Karl Nolle, MdL

DNN/LVZ, 24.05.2006

Abgeordnete auf Distanz zu Erich Iltgen

 
Dresden. Vor Jahren noch galt Erich Iltgen (CDU) als honoriger Politiker. Gelassen führte der Landtagspräsident das Hohe Haus, hatte seit 1990 als Staatsmann über Parteigrenzen hinweg einen guten Ruf. Doch seit einiger Zeit bröckelt das Image des 65-Jährigen. Nach einer Serie von Merkwürdigkeiten, Alleingängen und Formfehlern des Präsidenten reagieren selbst CDU-Abgeordnete genervt - und gehen auf Distanz zu Iltgen.

Das liegt nicht zuletzt am Hickhack um die Stasi-Vorwürfe gegen Peter Porsch. Weil im Parlament vor knapp zwei Wochen kein eindeutiges Abstimmungsergebnis zur angestrebten Abwahl des Linksfraktionärs erkennbar war, griff die Landtagsspitze zum so genannten Hammelsprung. Bei diesem Verfahren müssen die Abgeordneten ihre Entscheidung per Durchschreiten einzelner Türen mit den Aufschriften "Ja", "Nein" oder "Enthaltung" dokumentieren, in der Geschäftsordnung (Paragraf 103.3) ist das klar festgelegt.

Daneben ging es dennoch. Insgesamt sieben Formfehler hat SPD-Mann Karl Nolle ausgemacht und moniert, dass die Abstimmung damit hinfällig sei. Gestern stellte sich das Landtagspräsidium in einer Sondersitzung zwar mehrheitlich hinter das Vorgehen von Iltgen, die Wogen aber hat das nicht geglättet.
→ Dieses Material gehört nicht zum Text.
Lemma sd_stat_forget_spec cache truth truth' path :
  coherent cache truth -> sd_stat_cacheable path = true ->
  (forall c, c <> canon_path path -> truth' c = truth c) ->
  coherent (sd_stat_forget cache (Some path)) truth'.
Proof.
  intros Hco Hcache Hsame. unfold sd_stat_forget. rewrite Hcache. cbn [negb].
  destruct (sd_stat_find cache path (hash_of path)) as [s|] eqn:Hf.
  - destruct (coherent_found _ _ _ _ Hco Hf) as (i & p & Hi & Hw & Hat & Hp & Hh & Hc & Hu).
    apply (coherent_forget cache truth); [done|by rewrite length_insert|].
    intros s' e He Hne. apply list_lookup_insert_Some in He as [(<- & <- & _)|[Hne' He]]; [done|].
    split; [done|]. intros p' Hp'. apply Hsame. intros E. apply Hne'. symmetry. apply (Hu s' e p'); [done..|congruence].
  - destruct cache as [slots clock hits misses].
    apply (coherent_forget (mk_stat_cache slots clock hits misses) truth); [done..|].
    intros s e He Hne. split; [done|]. intros p Hp. apply Hsame.
    by apply (sd_stat_find_None _ _ (proj1 Hco) Hf s e p).
Qed.

Lemma sd_stat_forget_all_spec cache truth truth' :
  coherent cache truth -> coherent (sd_stat_forget_all cache) truth'.
Proof.
  intros Hco. apply (coherent_forget cache truth); [done|by rewrite length_fmap|].
  intros s e He Hne. apply list_lookup_fmap_Some in He as (e' & -> & _). done.
Qed.

(** ** The cache in front of the card

    A stat asks the cache and, on a miss, the card, whose answer is kept. A
    file that is created, written or deleted changes what is on the card at its
    path, which is forgotten with the change; a rename or a removed directory
    changes anything and everything is forgotten. A path that is forgotten has
    to be a whole one: of a relative path the cache forgets nothing. *)
Inductive stat_step : sd_stat_cache T * (list Z -> option T) ->
                      sd_stat_cache T * (list Z -> option T) -> Prop :=
| stat_hit cache truth path a cache' :
    sd_stat_lookup cache path = (Some a, cache') -> stat_step (cache, truth) (cache', truth)
| stat_miss cache truth path cache' error st mem :
    sd_stat_lookup cache path = (None, cache') -> card_says (truth (canon_path path)) error st ->
    stat_step (cache, truth) (sd_stat_store cache' path st error mem, truth)
| stat_change cache truth truth' path :
    sd_stat_cacheable path = true -> truth_ok truth' ->
    (forall c, c <> canon_path path -> truth' c = truth c) ->
    stat_step (cache, truth) (sd_stat_forget cache (Some path), truth')
| stat_rename cache truth truth' :
    truth_ok truth' -> stat_step (cache, truth) (sd_stat_forget_all cache, truth').

Definition stat_cache_new : sd_stat_cache T := mk_stat_cache (replicate 512 entry_zero) 0 0 0.

Lemma stat_cache_new_coherent truth : coherent stat_cache_new truth.
Proof.
  assert (Hno : forall s e p, replicate 512 entry_zero !! s = Some e -> se_path e <> Some p).
  { intros s e p He. by apply lookup_replicate in He as [-> _]. }
  split; [constructor|]; cbn [sc_slots stat_cache_new].
  - apply length_replicate.
  - intros s e p He Hp. by destruct (Hno s e p).
  - intros s1 e1 p1 s2 e2 p2 He Hp. by destruct (Hno s1 e1 p1).
  - intros s e p He Hp. by destruct (Hno s e p).
Qed.

Lemma stat_step_coherent x y :
  stat_step x y -> coherent (fst x) (snd x) /\ truth_ok (snd x) -> coherent (fst y) (snd y) /\ truth_ok (snd y).
Proof.
  intros Hst [Hco Hok]. destruct Hst as [cache truth path a cache' Hl|cache truth path cache' error st mem Hl Ht|
    cache truth truth' path Hc Hok' Hsame|cache truth truth' Hok']; simpl in *.
  - split; [|done]. by eapply sd_stat_lookup_spec.
  - split; [|done]. apply sd_stat_store_spec; [|done]. by eapply sd_stat_lookup_spec.
  - split; [|done]. by eapply sd_stat_forget_spec.
  - split; [|done]. by eapply sd_stat_forget_all_spec.
Qed.

End cache.

(** C33: from an empty cache, after any sequence of stats, changes of a whole
    path that forget it with the change and renames that forget everything, an
    answer of the cache is true of the card at that moment: the stat of what is
    there, or ENOENT when nothing is. A miss keeps what the card answered only
    when that is a stat or ENOENT, and a name the card cannot hold is not there,
    whatever the card answers about it. *)
Theorem stat_cache_coherent {T : Type} (truth0 truth : list Z -> option T) cache path a cache' :
  truth_ok truth0 -> rtc stat_step (stat_cache_new, truth0) (cache, truth) ->
  sd_stat_lookup cache path = (Some a, cache') -> a = stat_of (truth (canon_path path)).
Proof.
  intros Hok Hrun Hl.
  apply (rtc_keeps _ (fun x => coherent (fst x) (snd x) /\ truth_ok (snd x)) _ _ stat_step_coherent) in Hrun
    as [Hco Hok']; [|by split; [apply stat_cache_new_coherent|]].
  by eapply sd_stat_lookup_spec.
Qed.

(** ** Witness: /a is there, with a stat of 5, and is asked for twice *)

Definition truth_example (c : list Z) : option Z :=
  if bool_decide (c = [47; 97]) then Some 5 else None.

Lemma truth_example_ok : truth_ok truth_example.
Proof.
  intros path Himp. unfold truth_example. case_bool_decide as E; [|done]. exfalso.
  unfold sd_stat_impossible in Himp. apply existsb_exists in Himp as (c & Hin & Hc). btrue.
  assert (Hcan : forall l c, In c l -> c ∈ stat_impossible_chars -> c ∈ canon_chars l).
  { clear. induction l as [|d l IH]; intros c Hin Hc; [done|]. cbn [canon_chars]. destruct Hin as [->|Hin].
    - assert (Hs : (c =? SLASH) = false) by (destruct (Z.eqb_spec c SLASH) as [->|]; [|done]; set_solver).
      rewrite Hs. cbn [andb]. replace (lower c) with c; [set_solver|].
      unfold stat_impossible_chars in Hc. set_solver.
    - destruct ((d =? SLASH) && _); [by apply IH|]. apply elem_of_cons. right. by apply IH. }
  specialize (Hcan _ _ Hin Hc). fold (canon_path path) in Hcan. rewrite E in Hcan. set_solver.
Qed.

Definition stat_cache_example : sd_stat_cache Z :=
  sd_stat_store (snd (sd_stat_lookup stat_cache_new [47; 97])) [47; 97] 5 0 true.

Lemma stat_cache_coherent_witness :
  exists a cache', sd_stat_lookup stat_cache_example [47; 47; 65] = (Some a, cache') /\
    a = stat_of (truth_example (canon_path [47; 47; 65])).
Proof.
  destruct (sd_stat_lookup stat_cache_example [47; 47; 65]) as [ans cache'] eqn:Hl.
  assert (Hans : ans = Some (0, Some 5)).
  { apply (f_equal fst) in Hl. vm_compute in Hl. by rewrite <- Hl. }
  subst ans. exists (0, Some 5), cache'. split; [reflexivity|].
  apply (stat_cache_coherent truth_example truth_example stat_cache_example _ _ cache').
  - apply truth_example_ok.
  - apply rtc_once. eapply (stat_miss stat_cache_new truth_example [47; 97] _ 0 5 true); [|by intros _].
    by vm_compute.
  - exact Hl.
Defined.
Vor allem nicht in der CDU-Fraktion: Abgeordnete im Dutzend sind verärgert, sprechen von "chaotischen Verhältnissen" und "heftigem Grummeln". Ihre Befürchtung lautet:Letztlich könnte das Verfahren gegen Porsch vor dem Landesverfassungsgericht wegen der Verfahrensfehler scheitern.

Das aber ist nicht der einzige Kritikpunkt. "Der Präsident neigt zu einsamen Entscheidungen", meint ein CDU-Abgeordneter, "das ist schlecht fürs Image des Parlaments." Für Verstimmung in den vergangenen Monaten sorgten vor allem Iltgens Vorstöße zum Umgang mit der rechtsextremen NPD. Einmal sprach sich der Präsident dafür aus, der Landtag samt NPD möge in die KZ-Gedenkstätte Auschwitz fahren - und vergaß dabei, sich mit der eigenen Fraktion abzustimmen; dann kritisierte er öffentlich den Konsens der Fraktionen, auf NPD-Anträge nicht mit langen Gegenreden zu reagieren - und stieß damit nicht zuletzt CDU-Fraktionschef Fritz Hähle vor den Kopf.

Derzeit will sich noch kein Christdemokrat offiziell gegen den Präsidenten stellen, klare Worte gibt es dagegen von der Opposition. Dabei liegt es auf der Hand, dass die Linksfraktion Iltgen im Fall Porsch angeht und als "zunehmend selbstherrlich" (André Hahn) beschreibt. Schwerer aber wiegt schon die Kritik von den Liberalen. "Iltgens Verdienste in der Vergangenheit stehen außer Frage", sagt FDP-Fraktionschef Holger Zastrow, "aktuell aber zeigt er überraschende Schwächen". Die Fehlerquote sei gestiegen. Offensichtlich habe sich der 65-Jährige noch nicht daran gewöhnt, dass seit 2004 im Landtag ein anderes Klima herrsche. Bei sechs Fraktionen und ohne absolute CDU-Mehrheit müsse "das Präsidium hellwach sein" - ein Anspruch, dem es immer seltener genüge.